■ Dataset records ■
Lemma range_terms_spec p w t : prover_inv type_of p -> name_ok w -> t ∈ range_terms p w ->
  sexp_ok t /\ (forall nu, (exists z, nu (symbol_of w) = Some (VInt z)) -> exists b, eval nu t = Some (VBool b)) /\ eval (nu0 val) t = Some (VBool true).
Proof.
  intros [I1 I2] Hw. unfold range_terms. destruct (pv_ranges p !! w) as [ty|] eqn:Er; cbn [mbind option_bind]; [|by intros H%elem_of_nil].
  destruct (range_sexps ty) as [[lo hi]|] eqn:Es; [|by intros H%elem_of_nil]. intros ->%list_elem_of_singleton.
  assert (forall nu z, nu (symbol_of w) = Some (VInt z) -> eval nu (Word w) = Some (VInt z)) as Hev by (intros nu z Hz; cbn; by rewrite name_not_literal).
  destruct (range_sexps_spec ty _ (nu0 val) Es) as (O1 & O2 & a & b & Hr & Ea & Eb). cbn [fst snd] in *. split_and!.
  - cbn. split_and!; [by left|done|by apply name_word|done|done].
  - intros nu [z Hz]. destruct (range_sexps_spec ty _ nu Es) as (_ & _ & a' & b' & _ & Ea' & Eb'). cbn [fst snd] in *.
    eexists. by apply le3_eval; [exact Ea'|apply Hev|exact Eb'].
  - destruct (I2 w ty Er) as (id & -> & Ht). pose proof (coh (EIdentifier id Span_default) None p eq_refl) as Hc. cbn [lower_expr] in Hc.
    pose proof (ranged id ty Span_default Ht a b Hr) as Hin. rewrite (le3_eval _ _ _ _ a (rho (EIdentifier id Span_default)) b Ea); [|apply Hev; unfold nu0; by rewrite Hc|done].
    do 2 f_equal. apply andb_true_iff. rewrite !Z.leb_le. lia.
Qed.

Section one_script.
Context `{HashOrder} (p : SmtProver) (terms : list sexp).
Context (inv : prover_inv type_of p).
Context (good : Forall (fun t => sexp_ok t /\ (forall nu, declares (pv_declarations p) nu -> exists b, eval nu t = Some (VBool b)) /\
  eval (nu0 val) t = Some (VBool true)) terms).

Let names : list string := fst <$> iter (pv_declarations p).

■ Problem description ■
From the material above, return every line that contains "Context".

■ Exercise solution ■
Context `{HashOrder} (p : SmtProver) (terms : list sexp).
Context (inv : prover_inv type_of p).
Context (good : Forall (fun t => sexp_ok t /\ (forall nu, declares (pv_declarations p) nu -> exists b, eval nu t = Some (VBool b)) /\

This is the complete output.